### [Task item]
Go through the records below and write each one out again unchanged.

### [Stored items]
------

Lemma try_decode_hex_err (label s e : string) :
  try_decode_hex label s = Err e -> exists v, e = invalid_msg label v.
Proof.
  unfold try_decode_hex, map_err.
  destruct (negb (Nat.even (String.length s))).
  - unfold str_slice_from. destruct (is_char_boundary s 2); simpl; [|discriminate].
    destruct (prefix_hex_decode _); intros H; inversion H; eauto.
  - destruct (prefix_hex_decode s); intros H; inversion H; eauto.
Qed.

(** ** The block encoder *)

Lemma collect_res_Forall {A B} (f : A -> res B) (P : B -> Prop) :
  (forall x y, f x = Ok y -> P y) ->
  forall l ys, collect_res f l = Ok ys -> Forall P ys.
Proof.
  intros Hf l. induction l as [|x l IH]; simpl; intros ys H.
  - inversion H. constructor.
  - res_step H. res_step H. inversion H; subst. constructor; eauto.
Qed.

(** The translator never sets [state_reverted]; [status_reverted] records
    the revert reason. *)
Lemma call_try_from_flags (t : Trace) (c : pb_Call) :
  call_try_from t = Ok c ->
  call_state_reverted c = false
  /\ call_status_reverted c = is_some (trace_revert_reason t)
  /\ call_status_failed c = is_some (trace_error t) || is_some (trace_revert_reason t).
Proof.
  unfold call_try_from. intros H.
  destruct (trace_type t); try discriminate;
    repeat res_step H; inversion H; subst; simpl; auto.
Qed.

(** The status table of the spec (section 4.6), read off the root call. *)
Definition root_call_status (root : pb_Call) : Z :=
  status_to_i32
    (if call_status_failed root && call_state_reverted root then Reverted
     else if call_status_failed root then Failed
     else Succeeded).

Lemma get_tx_trace_status_cons (c : pb_Call) (cs : list pb_Call) :
  get_tx_trace_status (c :: cs) = Ok (root_call_status c).
Proof.
  unfold get_tx_trace_status, root_call_status.
  destruct (call_status_failed c), (call_state_reverted c); reflexivity.
Qed.

(** What every encoded transaction satisfies. *)
Definition encoded_tx_ok (t : pb_TransactionTrace) : Prop :=
  (exists c cs, tt_calls t = c :: cs /\ tt_status t = root_call_status c)
  /\ Forall (fun c => call_state_reverted c = false) (tt_calls t).

Lemma encode_tx_pre_calls lm tm tx calls rcpt txt lm' tm' :
  encode_tx_pre lm tm tx = Ok (calls, rcpt, txt, lm', tm') ->
  Forall (fun c => call_state_reverted c = false) calls.
Proof.
  unfold encode_tx_pre. intros H.
  destruct (hm_remove _ lm) as [tx_logs lm1].
  res_step H. destruct (hm_remove _ tm) as [tx_traces tm1]. res_step H.
  repeat res_step H. inversion H; subst.
  eapply collect_res_Forall; [|eassumption].
  intros x y Hxy. apply (call_try_from_flags x y Hxy).
Qed.

Lemma encode_tx_ok lm tm tx t lm' tm' :
  encode_tx lm tm tx = Ok (t, lm', tm') -> encoded_tx_ok t.
Proof.
  unfold encode_tx. intros H. res_step H.
  destruct a as [[[[calls rcpt] txt] lm1] tm1].
  pose proof (encode_tx_pre_calls _ _ _ _ _ _ _ _ E) as Hc.
  destruct calls as [|c cs]; [simpl in H; discriminate|].
  rewrite get_tx_trace_status_cons in H. simpl in H. inversion H; subst.
  split; simpl; [eauto | exact Hc].
Qed.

------

### [Output below]
Lemma try_decode_hex_err (label s e : string) :
  try_decode_hex label s = Err e -> exists v, e = invalid_msg label v.
Proof.
  unfold try_decode_hex, map_err.
  destruct (negb (Nat.even (String.length s))).
  - unfold str_slice_from. destruct (is_char_boundary s 2); simpl; [|discriminate].
    destruct (prefix_hex_decode _); intros H; inversion H; eauto.
  - destruct (prefix_hex_decode s); intros H; inversion H; eauto.
Qed.

(** ** The block encoder *)

Lemma collect_res_Forall {A B} (f : A -> res B) (P : B -> Prop) :
  (forall x y, f x = Ok y -> P y) ->
  forall l ys, collect_res f l = Ok ys -> Forall P ys.
Proof.
  intros Hf l. induction l as [|x l IH]; simpl; intros ys H.
  - inversion H. constructor.
  - res_step H. res_step H. inversion H; subst. constructor; eauto.
Qed.

(** The translator never sets [state_reverted]; [status_reverted] records
    the revert reason. *)
Lemma call_try_from_flags (t : Trace) (c : pb_Call) :
  call_try_from t = Ok c ->
  call_state_reverted c = false
  /\ call_status_reverted c = is_some (trace_revert_reason t)
  /\ call_status_failed c = is_some (trace_error t) || is_some (trace_revert_reason t).
Proof.
  unfold call_try_from. intros H.
  destruct (trace_type t); try discriminate;
    repeat res_step H; inversion H; subst; simpl; auto.
Qed.

(** The status table of the spec (section 4.6), read off the root call. *)
Definition root_call_status (root : pb_Call) : Z :=
  status_to_i32
    (if call_status_failed root && call_state_reverted root then Reverted
     else if call_status_failed root then Failed
     else Succeeded).

Lemma get_tx_trace_status_cons (c : pb_Call) (cs : list pb_Call) :
  get_tx_trace_status (c :: cs) = Ok (root_call_status c).
Proof.
  unfold get_tx_trace_status, root_call_status.
  destruct (call_status_failed c), (call_state_reverted c); reflexivity.
Qed.

(** What every encoded transaction satisfies. *)
Definition encoded_tx_ok (t : pb_TransactionTrace) : Prop :=
  (exists c cs, tt_calls t = c :: cs /\ tt_status t = root_call_status c)
  /\ Forall (fun c => call_state_reverted c = false) (tt_calls t).

Lemma encode_tx_pre_calls lm tm tx calls rcpt txt lm' tm' :
  encode_tx_pre lm tm tx = Ok (calls, rcpt, txt, lm', tm') ->
  Forall (fun c => call_state_reverted c = false) calls.
Proof.
  unfold encode_tx_pre. intros H.
  destruct (hm_remove _ lm) as [tx_logs lm1].
  res_step H. destruct (hm_remove _ tm) as [tx_traces tm1]. res_step H.
  repeat res_step H. inversion H; subst.
  eapply collect_res_Forall; [|eassumption].
  intros x y Hxy. apply (call_try_from_flags x y Hxy).
Qed.

Lemma encode_tx_ok lm tm tx t lm' tm' :
  encode_tx lm tm tx = Ok (t, lm', tm') -> encoded_tx_ok t.
Proof.
  unfold encode_tx. intros H. res_step H.
  destruct a as [[[[calls rcpt] txt] lm1] tm1].
  pose proof (encode_tx_pre_calls _ _ _ _ _ _ _ _ E) as Hc.
  destruct calls as [|c cs]; [simpl in H; discriminate|].
  rewrite get_tx_trace_status_cons in H. simpl in H. inversion H; subst.
  split; simpl; [eauto | exact Hc].
Qed.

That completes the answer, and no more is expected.